Beaches closed and a community in mourning after fatal Byron shark attack

Beaches at Byron Bay in northern NSW will remain closed this morning following a deadly shark attack.

A white pointer mauled 50-year-old British expat Paul Wilcox yesterday as his wife waited for him on the shore.

Wilcox had been swimming between the Pass and Main Beach at Byron Bay when he was bitten.

Newcastle paddleboarder Mark Hickey spotted him in trouble, just beyond the sandbar.


"I thought it was a turtle and then I looked closer and there was a lot of blood in the water, there was a shark circling and I recognised that it was a person," Mr Hickey told 7News.

Ignoring the threat, he ran out to chest-deep water and dragged Paul back to the beach.

"We then tried to give him CPR and mouth-to-mouth for about 20 minutes, Hickey said.

Paddleboarder Mark Hickey was praised by police after he dragged Paul Wilcox's body from the water.
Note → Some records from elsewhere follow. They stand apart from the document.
(** What [get_region_id] returns, by cases on the location and the cell. *)
Lemma get_region_id_cases st loc :
  Terrain3DData_valid st -> Vector2i_valid loc ->
  (in_region_map loc /\
   exists cell,
     _region_map st !! Z.to_nat (get_region_map_index loc) = Some cell /\
     int32_range cell /\
     get_region_id st loc
       = Some (if (1 <=? cell) && (cell <=? get_region_count st)
               then cell - 1 else -1)) \/
  (~ in_region_map loc /\ get_region_id st loc = Some (-1)).
Proof.
  intros (Hlen & Hcells & Hcount) Hv.
  destruct (get_region_map_index_cases loc Hv) as [(Hin & Hidx & Hr) | (Hout & Hidx)].
  - left. split; [exact Hin |].
    destruct (lookup_lt_is_Some_2 (_region_map st)
                (Z.to_nat (get_region_map_index loc))) as [cell Hcell].
    { rewrite Hlen. unfold REGION_MAP_SIZE. lia. }
    assert (int32_range cell) as Hc.
    { rewrite Forall_lookup in Hcells. exact (Hcells _ _ Hcell). }
    exists cell. split; [exact Hcell |]. split; [exact Hc |].
    unfold get_region_id. rewrite Hcell.
    destruct (0 <=? get_region_map_index loc) eqn:E; [| apply Z.leb_gt in E; lia].
    cbn [mbind option_bind].
    unfold int32_range, INT32_MIN, INT32_MAX in Hc, Hcount.
    assert (to_int32 (cell - 1) = cell - 1 \/
            (cell = - 2 ^ 31 /\ to_int32 (cell - 1) = 2 ^ 31 - 1)) as Hsub.
    { destruct (Z.eq_dec cell (- 2 ^ 31)) as [-> | Hne].
      - right. split; reflexivity.
      - left. apply to_int32_id. unfold int32_range, INT32_MIN, INT32_MAX. lia. }
    destruct ((0 <=? to_int32 (cell - 1))
              && (to_int32 (cell - 1) <? get_region_count st)) eqn:Hok;
      destruct ((1 <=? cell) && (cell <=? get_region_count st)) eqn:Hok';
      rewrite ?andb_true_iff, ?andb_false_iff, ?Z.leb_le, ?Z.ltb_lt,
        ?Z.leb_gt, ?Z.ltb_ge in Hok, Hok'.
    + f_equal. lia.
    + exfalso. lia.
    + exfalso. lia.
    + reflexivity.
  - right. split; [exact Hout |]. unfold get_region_id. rewrite Hidx. reflexivity.
Qed.

Lemma andb_range_true cell count :
  (1 <=? cell) && (cell <=? count) = true <-> 1 <= cell <= count.
Proof. rewrite andb_true_iff, !Z.leb_le. tauto. Qed.

Lemma region_id_hit_iff st loc id :
  Terrain3DData_valid st -> Vector2i_valid loc -> 0 <= id ->
  (get_region_id st loc = Some id <->
   in_region_map loc /\
   _region_map st !! Z.to_nat (get_region_map_index loc) = Some (id + 1) /\
   id < get_region_count st).
Proof.
  intros Hst Hv Hid.
  destruct (get_region_id_cases st loc Hst Hv)
    as [(Hin & cell & Hcell & Hc & Hget) | (Hout & Hget)]; rewrite Hget.
  - destruct ((1 <=? cell) && (cell <=? get_region_count st)) eqn:E.
    + apply andb_range_true in E. split.
      * intros H. inversion H; subst id. split; [exact Hin |].
        rewrite Hcell. split; [f_equal; lia | lia].
      * intros (_ & Hcell' & _). rewrite Hcell in Hcell'. inversion Hcell'. f_equal. lia.
    + assert (~ 1 <= cell <= get_region_count st) as Hn.
      { intros Hr. apply andb_range_true in Hr. congruence. }
      split.
      * intros H. inversion H. lia.
      * intros (_ & Hcell' & Hlt). rewrite Hcell in Hcell'. inversion Hcell'. lia.
  - split.
    + intros H. inversion H. lia.
    + intros (Hin & _). contradiction.
Qed.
Photo: 7News


"He'd been attacked in the leg and had obviously bled to death in the water."

Locals gathered on the shore, and did their best to comfort the his distressed wife Victoria.

The British expats had only recently moved from Sydney to live in the beachside community.

The great white attack was witnessed by dozens of people on the beach, and in the water.

First on 7News: The Seven chopper captures this shot of a shark off Byron Bay following the fatal attack.


"It was pretty traumatic I was pretty rattled, pretty lucky it wasn't me," a surfer told 7News.

Beaches remain closed from Belongil to Tallows - more than 10 kilometres of coastline.

"It's horrific of course it's horrific," another beachgoer said.

"It's a real shame for Byron Bay because it means for quite a few weeks we're all really scared."

The huge great white was followed by the 7News chopper in the hours following the attack.

Lifesavers tracked it, and worked on pushing it away from the shoreline.

"If it is a great white it is a protected shark and that's why we need to follow our procedures," Inspector Bobbie Cullen said on Tuesday.

The patrol season and school holidays start next week.

Mother mourns shark attack victim

Paul Wilcox's mother says her son died doing something he loved.

Mr Wilcox's parents Marie and Bryan, who live in north Wales, said they spoke to their son shortly before he went on his regular morning swim.

The mother of a man killed by a shark at Byron Bay says he died doing what he loved, and she's grateful he had a quick death. Photo: Courtesy of the ABC


"I absolutely adored him and I want people to know that," his mother told the BBC.

She said it was a blessing that he'd had a quick death.

"He died doing what he wanted to do ... it's not as though somebody attacked him in the street. It's not as though he was shot in Afghanistan, which mothers have had to go through.

"I had a happy, well-adjusted, lovely, lovely son talking to me the day before - 24 hours later he's dead and I still can't take it in."

Mr Wilcox left Britain more than 20 years ago and lived in Sydney for a time but had only just moved to Byron Bay, media reports said.